Right now it’s 1:30-something in the afternoon in Faridabad time but my brain is still running on Pacific time because I stayed up doom-scrolling Reddit threads about “my partner won’t talk to me” until 4 a.m. My room smells like yesterday’s chai gone cold and burnt toast. Classic.
When I dish out the silent treatment (and why I think it’s secretly about fear)
It usually starts small. They say something that hits a nerve → my throat closes → I decide “they clearly don’t get it so why waste oxygen explaining.”
Last month I did it over something stupid: he left dishes in the sink again after I’d asked three times that week. Instead of saying “hey this actually bothers me a lot,” I just… went radio silent for the whole evening. Put headphones in, stared at my laptop, answered in one-word grunts when he tried talking. Felt powerful for maybe eleven minutes. Then felt like garbage for the next nine hours.
I read somewhere on Psychology Today that The silent treatment in relationships is a form of control when you feel powerless. That one stung because yeah… that’s exactly what it is for me.

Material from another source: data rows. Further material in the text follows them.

(** The three assignments the calls share. *)
Lemma redirect_run {A} s t fd y f x d (k : M kernel A) :
  current_task (sch s) = Some t -> getz (file_table s) f = Some x ->
  (do! clear_close_on_exec fd in do! set_filp fd y in do! set_file f (fun f => f <| f_count ::= fun c => u16 (c + d) |>) in k) s =
  k (redirect s t fd y f x d).
Proof.
  intros Ht Hx. unfold clear_close_on_exec, set_filp. rewrite (bind_ok _ _ _ _ _ (on_sched_update _ _ _ Ht)).
  set (t1 := t <| close_on_exec ::= _ |>). set (s1 := s <| sch ::= _ |>).
  assert (current_task (sch s1) = Some t1) as Ht1 by (apply current_with_current; by rewrite Ht).
  rewrite (bind_ok _ _ _ _ _ (on_sched_update _ _ _ Ht1)). set (s2 := s1 <| sch ::= _ |>).
  assert (getz (file_table s2) f = Some x) as Hx2 by done.
  rewrite (bind_ok _ _ _ _ _ (set_file_ok _ _ _ _ Hx2)). f_equal. unfold redirect.
  assert (s2 = s <| sch ::= with_current (t1 <| filp ::= fun l => setz l fd y |>) |>) as ->; [|done].
  unfold s2, s1. transitivity (s <| sch ::= fun c => with_current (t1 <| filp ::= fun l => setz l fd y |>) (with_current t1 c) |>).
  - by destruct s.
  - destruct s. unfold over, set_sch. cbn. by rewrite with_current_twice.
Qed.

Lemma free_fd_spec n arg l :
  let r := free_fd n arg l in arg <= r <= arg + Z.of_nat n /\
  (forall k, arg <= k < r -> exists g, getz l k = Some (Some g)) /\
  (r < arg + Z.of_nat n -> forall g, getz l r <> Some (Some g)).
Proof.
  cbv zeta. revert arg. induction n as [|n IH]; intros arg; cbn [free_fd].
  { split; [lia|]. split; lia. }
  destruct (getz l arg) as [[g|]|] eqn:E.
  2,3: (split; [lia|]; split; [lia|]; intros _ g; by rewrite E).
  destruct (IH (arg + 1)) as (H1 & H2 & H3). split; [lia|]. split.
  - intros k Hk. destruct (decide (k = arg)) as [->|]; [by exists g|]. apply H2. lia.
  - intros Hr. apply H3. lia.
Qed.

Lemma redirect_current s t fd y f x d :
  current_task (sch s) = Some t ->
  current_task (sch (redirect s t fd y f x d)) =
    Some (t <| close_on_exec ::= fun b => Z.ldiff b (Z.shiftl 1 fd) |> <| filp ::= fun l => setz l fd y |>).
Proof. intros Ht. apply current_with_current. by rewrite Ht. Qed.

(** What [dupfd] does, from the descriptors of the task. *)
Definition dup_result (t : task_struct) (fd arg : Z) : Z :=
  match (if (fd <? 0) || (NR_OPEN <=? fd) then None else getz (filp t) fd ≫= id) with
  | None => - EBADF
  | Some _ =>
    if NR_OPEN <=? arg then - EINVAL else
    let new := free_fd (Z.to_nat (NR_OPEN - arg)) arg (filp t) in
    if NR_OPEN <=? new then - EMFILE else new
  end.

Lemma dupfd_run s t fd arg :
  current_task (sch s) = Some t -> files_ok s ->
  (dup_result t fd arg < 0 /\ dupfd fd arg s = Ok (dup_result t fd arg) s) \/
  (exists f x, 0 <= fd < NR_OPEN /\ getz (filp t) fd = Some (Some f) /\ getz (file_table s) f = Some x /\ arg < NR_OPEN /\
    dup_result t fd arg < NR_OPEN /\ dup_result t fd arg = free_fd (Z.to_nat (NR_OPEN - arg)) arg (filp t) /\
    dupfd fd arg s = Ok (dup_result t fd arg) (redirect s t (dup_result t fd arg) (Some f) f x 1)).
Proof.
  intros Ht Hok. pose proof Ht as Hi. unfold current_task in Hi. pose proof (fo_filp _ Hok _ _ Hi) as Hlen.
  unfold dup_result, dupfd. destruct ((fd <? 0) || (NR_OPEN <=? fd)) eqn:Hfd.
  { left. split; [done|]. unfold file_of. by rewrite Hfd. }
  breflect. destruct (getz_is_Some (filp t) fd) as [y Hy]; [lia|]. rewrite Hy. cbn [mbind option_bind id].
  rewrite (bind_ok _ _ _ _ _ (file_of_ok _ _ _ _ Ht (conj H H0) Hy)).
  destruct y as [f|]; [|by left]. destruct (NR_OPEN <=? arg) eqn:Harg; [by left|]. breflect.
  rewrite (bind_ok _ _ _ _ _ (on_sched_current _ _ Ht)). cbv zeta.
  destruct (NR_OPEN <=? free_fd _ _ _) eqn:Hnew; [by left|]. breflect. right.
  destruct (getz_is_Some (file_table s) f) as [x Hx]; [by eapply fo_valid|].
  exists f, x. do 6 (split; [done|]). by rewrite (redirect_run _ _ _ _ _ _ 1 _ Ht Hx).
Qed.

(** C24: [dupfd] gives the lowest free descriptor from [arg] on, which then
    refers to the same open file as [fd], and fails with the right error and
    nothing changed in the three other cases.  The counts of open files stay
    the numbers of descriptors that refer to them. *)
Theorem dupfd_spec s t fd arg :
  current_task (sch s) = Some t -> files_ok s -> 0 <= arg ->
  exists r s', dupfd fd arg s = Ok r s' /\ files_ok s' /\
    ((s' = s /\
      ((r = - EBADF /\ forall f, 0 <= fd < NR_OPEN -> getz (filp t) fd <> Some (Some f)) \/
       (r = - EINVAL /\ NR_OPEN <= arg) \/
       (r = - EMFILE /\ forall k, arg <= k < NR_OPEN -> exists f, getz (filp t) k = Some (Some f)))) \/
     (arg <= r < NR_OPEN /\ getz (filp t) r = Some None /\
      (forall k, arg <= k < r -> exists g, getz (filp t) k = Some (Some g)) /\
      exists f t', getz (filp t) fd = Some (Some f) /\ current_task (sch s') = Some t' /\
        filp t' = setz (filp t) r (Some f))).
Proof.
  intros Ht Hok Harg. pose proof Ht as Hi. unfold current_task in Hi. pose proof (fo_filp _ Hok _ _ Hi) as Hlen.
  pose proof (free_fd_spec (Z.to_nat (NR_OPEN - arg)) arg (filp t)) as (F1 & F2 & F3).
  destruct (dupfd_run s t fd arg Ht Hok) as [[Hneg Hrun]|(f & x & Hfd & Hf & Hx & Harg' & Hlt & Er & Hrun)].
  - exists (dup_result t fd arg), s. split; [done|]. split; [done|]. left. split; [done|].
    revert Hneg. unfold dup_result. destruct ((fd <? 0) || (NR_OPEN <=? fd)) eqn:Hfd; breflect.
    { intros _. left. split; [done|]. destruct Hfd; breflect; lia. }
    destruct (getz (filp t) fd) as [[f|]|]; [|by left..]. cbn [mbind option_bind id].
    destruct (NR_OPEN <=? arg) eqn:Ha; breflect; [by right; left|]. destruct (NR_OPEN <=? free_fd _ _ _) eqn:Hn; breflect.
    + intros _. right. right. split; [done|]. intros k Hk. apply F2. lia.
    + intros Hneg. lia.
  - exists (dup_result t fd arg). eexists. split; [exact Hrun|]. rewrite Er in *. rewrite Z2Nat.id in F3 by lia.
    assert (getz (filp t) (free_fd (Z.to_nat (NR_OPEN - arg)) arg (filp t)) = Some None) as Hnone.
    { destruct (getz_is_Some (filp t) (free_fd (Z.to_nat (NR_OPEN - arg)) arg (filp t))) as [[g|] Hy]; [lia| |done].
      destruct (F3 ltac:(lia) g Hy). }
    split.
    { eapply redirect_files_ok; [done|done|exact Hnone|done|by right|by left|]. rewrite bool_decide_true by done.
      by rewrite bool_decide_false. }
    right. split; [lia|]. split; [done|]. split; [exact F2|]. exists f. eexists. split; [done|].
    split; [by apply redirect_current|]. by upd.
Qed.

(** A close takes one reference away, and releases the inode with the last. *)
Lemma close_run `{Env} s t fd f x :
  current_task (sch s) = Some t -> 0 <= fd < NR_OPEN -> getz (filp t) fd = Some (Some f) ->
  getz (file_table s) f = Some x -> 1 <= f_count x < 65536 ->
  sys_close fd s = (if f_count x =? 1 then do! iput (f_inode x) in ret 0 else ret 0) (redirect s t fd None f x (-1)).
Proof.
  intros Ht Hfd Hf Hx Hc. unfold sys_close. rewrite (proj2 (Z.ltb_ge fd 0)), (proj2 (Z.leb_gt NR_OPEN fd)) by lia. cbn [orb].
  transitivity ((do! clear_close_on_exec fd in do! set_filp fd None in
    do! set_file f (fun f => f <| f_count ::= fun c => u16 (c + -1) |>) in
    if f_count x =? 1 then do! iput (f_inode x) in ret 0 else ret 0) s); [|by rewrite (redirect_run s t fd None f x)].
  unfold clear_close_on_exec. rewrite !(bind_ok _ _ _ _ _ (on_sched_update _ _ _ Ht)).
  set (t2 := t <| close_on_exec ::= _ |>). set (s2 := s <| sch ::= _ |>).
  assert (current_task (sch s2) = Some t2) as Ht2 by (apply current_with_current; by rewrite Ht).
  rewrite (bind_ok _ _ _ _ _ (file_of_ok s2 t2 fd (Some f) Ht2 Hfd Hf)).
  unfold set_filp. rewrite !(bind_ok _ _ _ _ _ (on_sched_update _ _ _ Ht2)). set (s3 := s2 <| sch ::= _ |>).
  assert (getz (file_table s3) f = Some x) as Hx3 by done.
  rewrite (bind_ok _ _ _ _ _ (get_file_ok _ _ _ Hx3)). rewrite (proj2 (Z.eqb_neq _ 0)) by lia.
  rewrite !(bind_ok _ _ _ _ _ (set_file_ok _ _ _ _ Hx3)).
  set (x4 := x <| f_count ::= _ |>). set (s4 := s3 <| file_table ::= _ |>).
  assert (getz (file_table s4) f = Some x4) as Hx4.
  { change (getz (setz (file_table s3) f x4) f = Some x4). apply getz_setz_eq. by eapply getz_Some_lt. }
  rewrite (bind_ok _ _ _ _ _ (get_file_ok _ _ _ Hx4)).
  assert (f_count x4 = f_count x - 1) as Hc4 by (apply u16_id; unfold is_u16; lia).
  rewrite Hc4. unfold istrue. change (f_inode x4) with (f_inode x).
  destruct (Z.eqb_spec (f_count x - 1) 0), (Z.eqb_spec (f_count x) 1); lia || done.
Qed.

(** Updates of two fields, done and taken back. *)
Lemma filp_filp t h h' : t <| filp ::= h |> <| filp ::= h' |> = t <| filp ::= fun x => h' (h x) |>.
Proof. by destruct t. Qed.
Lemma close_close t g g' : t <| close_on_exec ::= g |> <| close_on_exec ::= g' |> = t <| close_on_exec ::= fun x => g' (g x) |>.
Proof. by destruct t. Qed.
Lemma filp_close t g h : t <| filp ::= h |> <| close_on_exec ::= g |> = t <| close_on_exec ::= g |> <| filp ::= h |>.
Proof. by destruct t. Qed.
Lemma filp_same t h : h (filp t) = filp t -> t <| filp ::= h |> = t.
Proof. intros H. destruct t. unfold over, Task.set_filp. cbn in *. by rewrite H. Qed.
Lemma close_ext t g g' : g (close_on_exec t) = g' (close_on_exec t) -> t <| close_on_exec ::= g |> = t <| close_on_exec ::= g' |>.
Proof. intros H. unfold over, set_close_on_exec. by rewrite H. Qed.

Lemma task_back t g h h' :
  g (g (close_on_exec t)) = g (close_on_exec t) -> h' (h (filp t)) = filp t ->
  t <| close_on_exec ::= g |> <| filp ::= h |> <| close_on_exec ::= g |> <| filp ::= h' |> = t <| close_on_exec ::= g |>.
Proof.
  intros H1 H2. rewrite filp_close, filp_filp, close_close. rewrite (close_ext _ (fun x => g (g x)) g) by exact H1.
  by apply filp_same.
Qed.

Lemma sch_table s a b : s <| file_table ::= b |> <| sch ::= a |> = s <| sch ::= a |> <| file_table ::= b |>.
Proof. by destruct s. Qed.
Lemma table_table s b b' : s <| file_table ::= b |> <| file_table ::= b' |> = s <| file_table ::= fun x => b' (b x) |>.
Proof. by destruct s. Qed.
Lemma sch_sch s a a' : s <| sch ::= a |> <| sch ::= a' |> = s <| sch ::= fun x => a' (a x) |>.
Proof. by destruct s. Qed.
Lemma table_same s b : b (file_table s) = file_table s -> s <| file_table ::= b |> = s.
Proof. intros H. destruct s. unfold over, set_file_table. cbn in *. by rewrite H. Qed.
Lemma sch_ext s a a' : a (sch s) = a' (sch s) -> s <| sch ::= a |> = s <| sch ::= a' |>.
Proof. intros H. unfold over, set_sch. by rewrite H. Qed.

Getting hit with it feels like slow suffocation
Two years back (different relationship, same patterns) my then-girlfriend went silent for almost three full days after I cancelled plans to help a friend move. No warning, no “I’m upset,” just cold shoulder so intense the apartment literally felt ten degrees colder.
I remember standing in the kitchen trying to make small talk about dinner while she chopped vegetables like she was auditioning for a slasher film. The only sound was the knife hitting the cutting board. Thwack. Thwack. Thwack. I started crying in the bathroom later and hated myself for it.

There’s this really good Gottman article on stonewalling that says it’s one of the four biggest predictors a relationship is heading for trouble. Reading that felt like getting a progress report that says “F- but keep trying lol.”
My half-baked theories on why we keep doing this dumb thing
- I think if I stay quiet long enough they’ll realize how wrong they are (spoiler: they usually just get confused and then mad)
- Silence feels safer than saying vulnerable stuff out loud
- Sometimes I’m genuinely too overwhelmed to find words and silence is the only thing that comes out
- Low-key addicted to the drama of the eventual make-up (gross, I know)
I’m not proud of any of this.
Stuff I’m actually trying (with mixed results, let’s be real)
- Saying “I’m too activated to talk nicely right now—can we pause for 30?” → works maybe half the time
- Writing the angry text in Notes app then deleting it → helps more than I want to admit
- Asking for a do-over sentence: “Hey that came out wrong, can I try again?” → surprisingly effective when I remember to do it
- Reading this short piece on repair attempts and actually bookmarking it so I don’t lose it again

Recognizing PTSD Triggers: Key Strategies for Management
(Scene evoking high activation / stress in a family/relationship context — a visual reminder of what it feels like before using one of these tools)

Female Hormone Balancing: Infinite Wellness Therapy in IL
The embarrassing parking-lot ending (true story, happened last week)
Gave him the The silent treatment in relationships because he was late picking me up from the metro station. Like 14 minutes late. I sat on the curb spiraling into every abandonment fear I’ve ever had. When he finally pulled up I didn’t speak the whole ride home. Got to the flat, slammed the door (quietly, because I’m passive-aggressive, not cartoonish), locked myself in the bedroom.
Ten minutes later he knocks and just says “I’m sorry I was late. Traffic was insane and my phone died. I should’ve texted from the car charger before I left.” And I instantly felt like the biggest asshole on earth.